Başrollerinde Hayden Christensen, Jamie Bell, Rachel Bilson ve Samuel L. Jackson gibi isimlerin yer aldığı bu yapım bilimkurguda sıklıkla kullanılan “uzayda yolculuk” teması yerine fazla değinilmeyen “mekânda yolculuğu” konu ediniyor.
ABD sinemasının klişelerinden kurtulamayan film oldukça sıradan bir şekilde başlıyor. Öğrencilik yaşamında fazla “cool” olamayan bir karakterin sevdiği kıza açılması ve okulun popüler gencinin alayına tanık olması gibi izleyiciyi şaşırtmayacak başlangıcıyla açıkçası fazla ümit vermiyor. Süper kahraman temalı filmlerin ilerleyiş planı Jumper’da da tekrarlanmakta. Ancak burada konu edinmek istediğimiz Mekânda yolculuk temasının işlenişi.
Açıkçası bilim kurgu mekanda yolculuk temasına çok uzak sayılmayabilir. Teleport, transport veya daha bilinen “ışınlanma” gibi kavramlar zaman zaman uzay çağında geçen filmlerde işlenmektedir. Özellikle ilk akla gelen kuşkusuz “Işınla Beni Scotty” sözüyle unutulmazlar arasına giren “Star Trek (Uzay Yolu)” serisidir. Uzayda keşfedilmeyen noktaların peşinden giden Atılgan gemisinin mürettebatı keşfettikleri gezegenlere “ışınlama” yoluyla iniş yapmaktadırlar. onurcoban Bu bir “ışınlama makinesiyle” gerçekleşmektedir. Bu makineye giren kişilerin atomları parçalanır ve gidilmek istenilen mekana kilitlenerek atom birleşimi yenilenir. Oldukça karmaşık algoritmalar (en azından filmde böyle denir) ile hesaplanan bu süreç sonucunda gidilecek mesafeler saniyeler içinde kat edilir. Elektromanyetik dalgaların kullanıldığı bir makine ile ışınlanma The Fly (1986) gibi filmlerde de tekrarlanmıştır.
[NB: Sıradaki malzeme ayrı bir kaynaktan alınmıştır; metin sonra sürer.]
(* ===== verification/Policy.v ===== *)
(** * Policy profiles, policy evaluation and retry decisions

    [runtime_v1/policy.py], [runtime_v1/retry.py] and the request, decision and
    candidate records of [runtime_v1/models.py] they use. *)

From S2P Require Import Prelude Capabilities.

(** ** Data *)

(* @src runtime_v1/models.py:63-80 RuntimeTaskRequest *)
Record RuntimeTaskRequest := {
  workspace_id : string;
  prompt : string;
  requested_capabilities : gset string;
  policy_profile : string;
  prohibited_capabilities : gset string;
  preferred_connectors : list string;
  required_connector : option string;
  preferred_providers : list string;
  required_provider : option string;
  preferred_nodes : list string;
  required_node : option string;
  timeout_seconds : Z;
  max_attempts : Z;
  user_id : string;
  req_task_id : string;
  req_created_at : Z
}.

(* @src runtime_v1/models.py:131-137 PolicyDecision *)
Record PolicyDecision := {
  allowed : bool;
  granted_capabilities : gset string;
  denied_capabilities : gset string;
  approval_requirements : list string;
  reasons : list string
}.

(** Scores and factors are the floats of the scheduler, all whole numbers. *)
(* @src runtime_v1/models.py:151-160 RouteCandidate *)
Record RouteCandidate := {
  cand_node_id : string;
  cand_connector_id : string;
  cand_policy_profile : string;
  certified_capabilities : gset string;
  score : Z;
  eligible : bool;
  rejection_reasons : list string;
  scoring_factors : list (string * Z)
}.

(* @src runtime_v1/policy.py:17-26 PolicyProfile *)
Record PolicyProfile := {
  profile_id : string;
  description : string;
  p_allowed : gset string;
  p_denied : gset string;
  require_node_attested : bool;
  require_noninteractive_auth : bool;
  enabled : bool;
  approval_for : gset string
}.

(* @src runtime_v1/policy.py:30-38 _PROFILES *)
Definition profile_read_only : PolicyProfile := {|
  profile_id := "read_only";
  description := "Read-only repository analysis without mutation or shell";
  p_allowed := READ_ONLY_CAPABILITIES;
  p_denied := MUTATING_CAPABILITIES ∪ {[ "session.resume"; "session.fork" ]};
  require_node_attested := true; require_noninteractive_auth := false;
  enabled := true; approval_for := ∅ |}.

(* @src runtime_v1/policy.py:39-69 _PROFILES *)
Definition profile_developer : PolicyProfile := {|
  profile_id := "developer";
  description := "Local developer work with explicit approvals for mutation";
  p_allowed := READ_ONLY_CAPABILITIES ∪
    {[ "repository.write"; "repository.patch"; "filesystem.write"; "shell.execute";
       "git.read"; "git.diff"; "test.execute"; "build.execute" ]};
  p_denied := {[ "git.push"; "network.write" ]};
  require_node_attested := true; require_noninteractive_auth := false;
  enabled := true;
  approval_for :=
    {[ "repository.write"; "repository.patch"; "filesystem.write"; "shell.execute";
       "test.execute"; "build.execute" ]} |}.

(* @src runtime_v1/policy.py:70-80 _PROFILES *)
Definition profile_ci : PolicyProfile := {|
  profile_id := "ci";
  description := "Deterministic CI with non-interactive authentication";
  p_allowed := READ_ONLY_CAPABILITIES ∪
    {[ "test.execute"; "build.execute"; "shell.execute"; "git.read"; "git.diff" ]};
  p_denied := {[ "git.push"; "git.commit"; "network.write"; "session.resume" ]};
  require_node_attested := true; require_noninteractive_auth := true;
  enabled := true;
  approval_for := {[ "test.execute"; "build.execute"; "shell.execute" ]} |}.

(* @src runtime_v1/policy.py:81-89 _PROFILES *)
Definition profile_production_restricted : PolicyProfile := {|
  profile_id := "production_restricted";
  description := "Production-safe restricted capabilities with node-attested evidence";
  p_allowed := READ_ONLY_CAPABILITIES;
  p_denied := MUTATING_CAPABILITIES ∪ {[ "session.resume"; "browser.use" ]};
  require_node_attested := true; require_noninteractive_auth := false;
  enabled := true; approval_for := ∅ |}.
Kuşkusuz sinema ve edebiyatta, özlenilen mekanlar arası hızlı ulaşım bilim adamlarının da ilgisini çekmiş, özellikle kuantum fizikçileri zamanda yolculuk konusuyla birlikte bunu incelemişlerdir. (Hala varlığı tartışılan Philadelphia Deneyi vs.)

Zamanda yolculuk bilimkurgunun vazgeçilmez teması olması nedeniyle mekan transferi de bu bağlamda ele alınmıştır. Ancak zaman temalı bu filmler, mekan transferini geri planda bırakmışlardır. Jumper ise herhangi bir alet kullanmadan mekan değişimini gerçekleştiren kişileri konu edinir. Bu kişilerin bilimkurguyla başlayan yolculuğu fantastik ve mitolojik öğelerle devam eder. Filmin hemen başında “sıçrama” gerçekleştiren kahramanımızın “özel” olduğu yargısını ediniriz. Oysa film ilerledikçe onun tek olmadığını bir nevi olağanüstü güçlere sahip gruba ait olduğunu öğreniriz. Ancak film boyunca bunun nedenini veya bu gücün kaynağını öğrenemeyiz. Film bu noktadan itibaren yapı değiştirir. Mekanlar arası “sıçrama” yeteneği, bir tarikata göre Tanrısal bir güçtür. Bu yüzden bu güce sahip olan kişiler düzenin düşmanıdır. Onlar yok edilmelidirler. Bu tarikat ortaçağdan beri “jumper”ları yakalamakta ve bir nevi cadı avı gerçekleştirmektedirler. Bu unsur sinema izleyicisine tanıdık gelir. Sinemada sıklıkla görülen iki farklı grup arası ebedi mücadele...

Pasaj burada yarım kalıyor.